START TASK DATA
(** C6. The claim fails on [locked.txt], an existing file that the process
    cannot open: the wordlist check raises [PermissionError], the handler of
    [FileNotFoundError] does not take it, and [analyze_password] raises it
    instead of returning a result, whatever the other settings. *)
Theorem analyze_password_unreadable_wordlist_escapes (hibp verbose : bool) :
  os_path_isfile (fs w_locked) (lit "locked.txt") = true /\
  @analyze_password ascii_runtime ascii_casing pw_password
    (Some (lit "locked.txt")) hibp verbose w_locked
  = (Err (PermissionError (lit "locked.txt")), w_locked).
Proof.
  split; [reflexivity|].
  pose proof (@analyze_password_fields ascii_runtime ascii_casing pw_password
                (Some (lit "locked.txt")) hibp verbose w_locked) as Hrun.
  change (wordlist_escape (fs w_locked) pw_password (Some (lit "locked.txt")))
    with (Some (PermissionError (lit "locked.txt"))) in Hrun.
  exact Hrun.
Qed.

(** * Further properties of the code *)

(** ** Character classifier *)

Section ClassifierFacts.
Context {rt : Runtime}.

Lemma sum_bools_four (a b c d : bool) :
  sum_bools [a; b; c; d] = Z.b2z a + Z.b2z b + Z.b2z c + Z.b2z d.
Proof. reflexivity. Qed.

Lemma ascii_one_class (c : char) :
  (c < 128)%N ->
  Z.b2z (isupper c) + Z.b2z (islower c) + Z.b2z (isdigit c)
  + Z.b2z (negb (isalnum c)) = 1.
Proof.
  intros Hc. unfold isupper, islower, isdigit, isalnum, in_range.
  apply N.ltb_lt in Hc. rewrite Hc.
  destruct (N.leb_spec 65 c), (N.leb_spec c 90), (N.leb_spec 97 c),
    (N.leb_spec c 122), (N.leb_spec 48 c), (N.leb_spec c 57);
    simpl; try reflexivity; lia.
Qed.

Lemma any_incl {A : Type} (f : A -> bool) (s t : list A) :
  incl s t -> any f s = true -> any f t = true.
Proof.
  unfold any. rewrite !existsb_exists. intros Hincl [x [Hin Hx]].
  exists x. auto.
Qed.
Lemma poster_after_upload (py_repr : pyval → string) (w : World)
    (image_path caption : string) (answer : pydict) (image_url : pyval) :
  credentials_present w = true →
  image_path ≠ "" →
  is_Some (w_fs w !! image_path) →
  upload_reply_of w image_path = Ok (PDict answer) →
  dict_get "secure_url" answer = Some image_url →
  truthy image_url = true →
  ∃ d t,
    run (instagram_poster.instagram_post_run py_repr image_path caption) w =
      (Ok d, append_log t w) ∧
    match container_body_of w image_path image_url (effective_caption caption) with
    | Ok (PDict data) =>
        match dict_get "id" data with
        | Some cid =>
            (failed d ∧
             t = (poster_prefix w image_path ++
                  [container_call w image_url (effective_caption caption)]) ++
                 poll_calls (w_out w) (status_url py_repr w cid) 5
                   (w_trace w ++ poster_prefix w image_path ++
                    [container_call w image_url (effective_caption caption)]) ∧
             ∃ e, poll_end (w_out w) (status_url py_repr w cid) 5
                    (w_trace w ++ poster_prefix w image_path ++
                     [container_call w image_url (effective_caption caption)])
                    None = Raise e)
            ∨
            (t = (poster_prefix w image_path ++
                  [container_call w image_url (effective_caption caption)]) ++
                 poll_calls (w_out w) (status_url py_repr w cid) 5
                   (w_trace w ++ poster_prefix w image_path ++
                    [container_call w image_url (effective_caption caption)]) ++
                 [publish_call w cid] ∧
             (∃ st, poll_end (w_out w) (status_url py_repr w cid) 5
                      (w_trace w ++ poster_prefix w image_path ++
                       [container_call w image_url (effective_caption caption)])
                      None = Ok (Some st)) ∧
             match post_body (w_out w)
                     (w_trace w ++
                      (poster_prefix w image_path ++
                       [container_call w image_url (effective_caption caption)]) ++
                      poll_calls (w_out w) (status_url py_repr w cid) 5
                        (w_trace w ++ poster_prefix w image_path ++
                         [container_call w image_url (effective_caption caption)]))
                     (publish_call w cid) with
             | Ok (PDict pd) =>
                 match dict_get "id" pd with
                 | Some mid => d = posted mid (effective_caption caption) image_url
                 | None => failed d
                 end
             | _ => failed d
             end)
        | None =>
            failed d ∧
            t = poster_prefix w image_path ++
                [container_call w image_url (effective_caption caption)]
        end
    | _ =>
        failed d ∧
        t = poster_prefix w image_path ++
            [container_call w image_url (effective_caption caption)]
    end.
Proof.
  intros Hcred Hpath Hfile Hreply Hurl Htruthy.
  remember (container_body_of w image_path image_url (effective_caption caption))
    as body eqn:Hbody.
  enter_poster Hcred Hpath Hfile.
  unfold upload_reply_of, token_var, account_var in Hreply. rewrite Hreply.
  exec. simpl py_get. rewrite Hurl. cbn [default from_option id]. exec.
  rewrite Htruthy. cbn [negb]. exec.
  unfold container_body_of, post_body, effective_caption in Hbody.
  fold (effective_caption caption).
  lazymatch goal with |- context [http_reply ?o ?tr ?c] =>
    change (http_reply _ _ _) with (http_reply o tr c) in Hbody;
    destruct (http_reply o tr c) as [upload_response|e]
  end.
  2:{ subst body. stop_here. }
  exec. destruct (resp_json upload_response) as [upload_data|e].
  2:{ subst body. stop_here. }
  subst body. exec.
  destruct upload_data as [| | | |s|l|data]; simpl py_in; exec; try stop_here.
  { destruct (str_contains "id" s); cbn [negb]; stop_here. }
  { destruct (existsb (is_str "id") l); cbn [negb]; stop_here. }
  unfold dict_has. simpl py_getitem. simpl py_get.
  destruct (dict_get "id" data) as [cid|]; cbn [negb]; exec.
  2:{ destruct (py_get _ _ _) as [error_msg|e]; stop_here. }
  unfold py_range. exec. rewrite run_poll_loop. exec.
  destruct (poll_end _ _ _ _ _) as [st|e] eqn:Hend.
  2:{ exec. eexists _, _. split; [reflexivity|].
      left. split; [by split|]. split; [reflexivity|]. by exists e. }
  destruct (poll_end_bound _ _ _ _ _ _ Hend) as [[_ ?]|[v ->]]; [done|].
  exec.
  destruct (http_reply _ _ _) as [publish_response|e] eqn:Hpublish.
  2:{ exec. eexists _, _. split; [reflexivity|].
      right. split; [reflexivity|]. split; [by exists v|].
      unfold post_body.
      lazymatch type of Hpublish with ?lhs = _ =>
        change (http_reply _ _ _) with lhs end.
      rewrite Hpublish. by split. }
  exec. destruct (resp_json publish_response) as [publish_data|e] eqn:Hjson.
  2:{ exec. eexists _, _. split; [reflexivity|].
      right. split; [reflexivity|]. split; [by exists v|].
      unfold post_body.
      lazymatch type of Hpublish with ?lhs = _ =>
        change (http_reply _ _ _) with lhs end.
      rewrite Hpublish, Hjson. by split. }
  exec.
  assert (Hpb :
    post_body (w_out w)
      (w_trace w ++
       (poster_prefix w image_path ++
        [container_call w image_url (effective_caption caption)]) ++
       poll_calls (w_out w) (status_url py_repr w cid) 5
         (w_trace w ++ poster_prefix w image_path ++
          [container_call w image_url (effective_caption caption)]))
      (publish_call w cid) = Ok publish_data).
  { unfold post_body.
    lazymatch type of Hpublish with ?lhs = _ =>
      change (http_reply _ _ _) with lhs end.
    by rewrite Hpublish. }
  clear Hpublish Hjson.
  destruct publish_data as [| | | | s|l|pd]; simpl py_in; exec;
    try (eexists _, _; split; [reflexivity|];
         right; split; [reflexivity|]; split; [by exists v|];
         rewrite Hpb; by split).
  - destruct (str_contains "id" s); cbn [negb]; exec;
      eexists _, _; (split; [reflexivity|]);
      right; (split; [reflexivity|]); (split; [by exists v|]);
      rewrite Hpb; by split.
  - destruct (existsb (is_str "id") l); cbn [negb]; exec;
      eexists _, _; (split; [reflexivity|]);
      right; (split; [reflexivity|]); (split; [by exists v|]);
      rewrite Hpb; by split.
  - unfold dict_has. simpl py_getitem. simpl py_get.
    destruct (dict_get "id" pd) as [mid|] eqn:Hid; cbn [negb]; exec.
    + eexists _, _. split; [reflexivity|].
      right. split; [reflexivity|]. split; [by exists v|].
      rewrite Hpb, Hid. reflexivity.
    + destruct (py_get _ _ _) as [error_msg|e]; exec;
        eexists _, _; (split; [reflexivity|]);
        right; (split; [reflexivity|]); (split; [by exists v|]);
        rewrite Hpb, Hid; by split.
Qed.

(** ** The readiness loop, pass by pass *)

Section poll_progress.

Variables (out : Outside) (url : string).

Lemma poll_calls_after_sleep (n : nat) (tr : list Call) (st : option pyval)
    (k : nat) :
  poll_calls out url n tr !! k = Some (Sleep 2%Z) →
  (count is_sleep (take (S k) (poll_calls out url n tr)) < n →
   poll_calls out url n tr !! S k = Some (RequestsGet url)) ∧
  (n ≤ count is_sleep (take (S k) (poll_calls out url n tr)) →
   S k = length (poll_calls out url n tr) ∧
   ∃ v, poll_end out url n tr st = Ok (Some v)).
Proof.
  revert tr st k. induction n as [|n IH]; intros tr st k; [done|].
  simpl poll_calls. simpl poll_end.
  destruct (poll_status out tr url) as [v|e].
  2:{ by destruct k as [|[|k]]. }
  destruct (is_str "FINISHED" v).
  { by destruct k as [|[|k]]. }
  destruct k as [|[|k]]; [done| |].
  - intros _. unfold count. simpl. split.
    + intros Hlt. destruct n as [|n]; [lia|]. reflexivity.
    + intros Hge. destruct n as [|n]; [|lia]. simpl. split; [done|]. by exists v.
  - intros Hk. change ((RequestsGet url :: Sleep 2%Z ::
                          poll_calls out url n (tr ++ [RequestsGet url; Sleep 2%Z]))
                         !! S (S k))
      with (poll_calls out url n (tr ++ [RequestsGet url; Sleep 2%Z]) !! k) in Hk.
    destruct (IH _ (Some v) _ Hk) as [Hlt Hge].
    unfold count in *. simpl. split.
    + intros H. apply Hlt. lia.
    + intros H. destruct Hge as [Hlen Hend]; [lia|]. split; [lia|done].
Qed.
(** The sign of the parameter decides the direction of the update:
    adding a number that is not below zero lowers no value of a column,
    adding one below zero raises none. *)
Lemma plus_sign s u x v :
  Pg.plus s (Pg.Val u) x = Some (Pg.Val v) ->
  ((x <? Js.of_Z 0)%js = false -> u <= v)
  /\ ((x <? Js.of_Z 0)%js = true -> v <= u).
Proof.
  destruct x as [sg|sg| |sg m e]; cbn [Pg.plus]; try discriminate.
  - intros H. injection H as <-. split; intros _; reflexivity.
  - pose proof (shortest_nonneg m e) as Hs.
    destruct (ToString.shortest m e) as [digits E]. cbn [fst] in Hs.
    intros H. injection H as <-.
    destruct (0 <=? E + s) eqn:HE.
    + apply Z.leb_le in HE.
      assert (0 <= digits * 10 ^ (E + s))
        by (apply Z.mul_nonneg_nonneg; [exact Hs|apply Z.pow_nonneg; lia]).
      destruct sg; cbn [cond_Zopp]; split; intros Hlt; try lia; discriminate Hlt.
    + apply Z.leb_gt in HE.
      assert (HD : 0 < 10 ^ (- (E + s))) by (apply Z.pow_pos_nonneg; lia).
      destruct sg; cbn [cond_Zopp]; split; intros Hlt; try discriminate Hlt.
      * apply div_half_up_below; [exact HD|lia].
      * apply div_half_up_above; [exact HD|exact Hs].
Qed.

(** The update keeps PostgreSQL's order: a parameter that is not below
    zero lowers no value of a column, NaN included. *)
Lemma plus_le s a x b :
  Pg.plus s a x = Some b -> (x <? Js.of_Z 0)%js = false -> Pg.le a b.
Proof.
  intros H Hx. destruct a as [|u].
  - cbn [Pg.plus] in H. injection H as <-. exact I.
  - destruct b as [|v]; [exact I|]. cbn [Pg.le].
    exact (proj1 (plus_sign _ _ _ _ H) Hx).
Qed.



(** NaN is absorbing on either side of the update. *)
Lemma plus_NaN s a : Pg.plus s a Js.NaN = Some Pg.NaN.
Proof. now destruct a. Qed.


(** For a value and a parameter that are not negative, the update adds
    the parameter as the column would store it. *)
Lemma plus_not_negative s u x :
  0 <= u -> (x <? Js.of_Z 0)%js = false ->
  Pg.plus s (Pg.Val u) x = Pg.add (Pg.Val u) <$> Pg.of_number s x.
Proof.
  intros Hu Hx.
  destruct x as [sg|sg| |sg m e]; cbn [Pg.plus Pg.of_number fmap option_fmap option_map Pg.add].
  - now rewrite Z.add_0_r.
  - reflexivity.
  - reflexivity.
  - pose proof (shortest_nonneg m e) as Hs.
    destruct (ToString.shortest m e) as [digits E]. cbn [fst] in Hs.
    cbn [fmap option_fmap option_map Pg.add].
    destruct sg; [discriminate Hx|]. cbn [cond_Zopp].
    unfold Pg.round_scale. destruct (0 <=? E + s) eqn:HE; [reflexivity|].
    apply Z.leb_gt in HE.
    rewrite div_half_up_add; [reflexivity| |exact Hu|exact Hs].
    apply Z.pow_pos_nonneg; lia.
Qed.

(** The same for a value of a column that passes [>= 0], NaN
    included. *)
Lemma plus_added s a x p :
  Pg.nonneg a = true -> (x <? Js.of_Z 0)%js = false ->
  Pg.of_number s x = Some p ->
  Pg.plus s a x = Some (Pg.add a p).
Proof.
  intros Ha Hx Hp. destruct a as [|u]; [reflexivity|].
  apply Z.leb_le in Ha. now rewrite (plus_not_negative _ _ _ Ha Hx), Hp.
Qed.

End Conversions.

(** ** The reward calculator *)

Section RewardCalculator.

Import FocusSessionService.

(** Scenario A: 25 minutes, no interruption, analytical task: exactly 33. *)
Lemma scenario_A :
  calculateEnergyEarned (example_session (Some analytical) 0 None) (Js.of_Z 25)
  = Js.of_Z 33.
Proof. vm_compute. reflexivity. Qed.

(** Scenario B: 50 minutes, two interruptions, no task: 52.80. *)
Lemma scenario_B :
  calculateEnergyEarned (example_session None 2 None) (Js.of_Z 50) = Js.dec 5280 2.
Proof. vm_compute. reflexivity. Qed.

(** Apart from the rounding of ties, the service computes the claimed
    formula: without a task and for analytical, creative and physical
    tasks the two agree for every duration up to an hour and up to six
    interruptions, which covers both duration tiers and the floor of the
    interruption penalty. *)
Lemma calculateEnergyEarned_as_claimed (c : option TaskCategory) (k d : Z) :
  c <> Some learning ->
  0 <= k < 7 ->
  0 <= d < 61 ->
  calculateEnergyEarned (example_session c k None) (Js.of_Z d)
  = Js.dec (Claimed.energy_hundredths d k c) 2.
Proof.
  intros Hc Hk Hd. apply number_eqb_eq.
  assert (Hall : forall_below 7 (fun k => forall_below 61 (energy_as_claimed c k)) = true).
  { destruct c as [[]|]; try contradiction; vm_compute; reflexivity. }
  exact (forall_below_spec 61 _ (forall_below_spec 7 _ Hall k Hk) d Hd).
Qed.

(** C4.  The energy reward is computed in binary floating point, and so
    does not always equal the claimed exact product rounded half-up to two
    decimal places: for 29 minutes on a learning task without
    interruption the exact product is 29 * 1.15 * 1.10 = 36.685, which
    rounds half-up to 36.69, while [calculateEnergyEarned] returns 36.68. *)
Theorem calculateEnergyEarned_29_learning :
  calculateEnergyEarned (example_session (Some learning) 0 None) (Js.of_Z 29)
  = Js.dec 3668 2
  /\ Claimed.energy_hundredths 29 0 (Some learning) = 3669
  /\ Js.dec 3668 2 <> Js.dec 3669 2.
Proof.
  split; [vm_compute; reflexivity|].
  split; [vm_compute; reflexivity|].
  vm_compute. discriminate.
Qed.

(** No module configuration attached: no dopamine, whatever the cache
    holds. *)
Lemma calculateDopamineEarned_no_configuration now redis session duration :
  truthy_str (moduleConfigurationId session) = false ->
  calculateDopamineEarned now redis session duration = Js.of_Z 0.
Proof. intros H. unfold calculateDopamineEarned. now rewrite H. Qed.

(** Cache entry absent (never written, deleted or expired): no dopamine. *)
Lemma calculateDopamineEarned_cache_miss now redis session duration :
  RedisService.get now (session_key (id session)) redis = None ->
  calculateDopamineEarned now redis session duration = Js.of_Z 0.
Proof.
  intros H. unfold calculateDopamineEarned. rewrite H.
  now destruct (truthy_str (moduleConfigurationId session)).
Qed.

(** C5, as stated, fails: a session with a module configuration whose
    cache entry (written with rate 0.05 and a 25-minute time-to-live) has
    expired earns 0 for 30 minutes, not 0.05 * 30 = 1.5. *)
Lemma calculateDopamineEarned_expired_entry :
  let session := example_session None 0 (Some "p1") in
  let redis :=
    RedisService.setex 0 (session_key (id session)) (25 * 60)
      {| cached_session := session;
         cached_dopamineGenerationRate := Some (Js.dec 5 2) |} ∅ in
  calculateDopamineEarned (30 * 60 * 1000) redis session (Js.of_Z 30) = Js.of_Z 0
  /\ Js.of_Z 0 <> Js.dec 15000 4.
Proof. split; [vm_compute; reflexivity | vm_compute; discriminate]. Qed.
END TASK DATA
Read the data above and pull out each line that holds the string "lazymatch".

  lazymatch goal with |- context [http_reply ?o ?tr ?c] =>
      lazymatch type of Hpublish with ?lhs = _ =>
      lazymatch type of Hpublish with ?lhs = _ =>
    lazymatch type of Hpublish with ?lhs = _ =>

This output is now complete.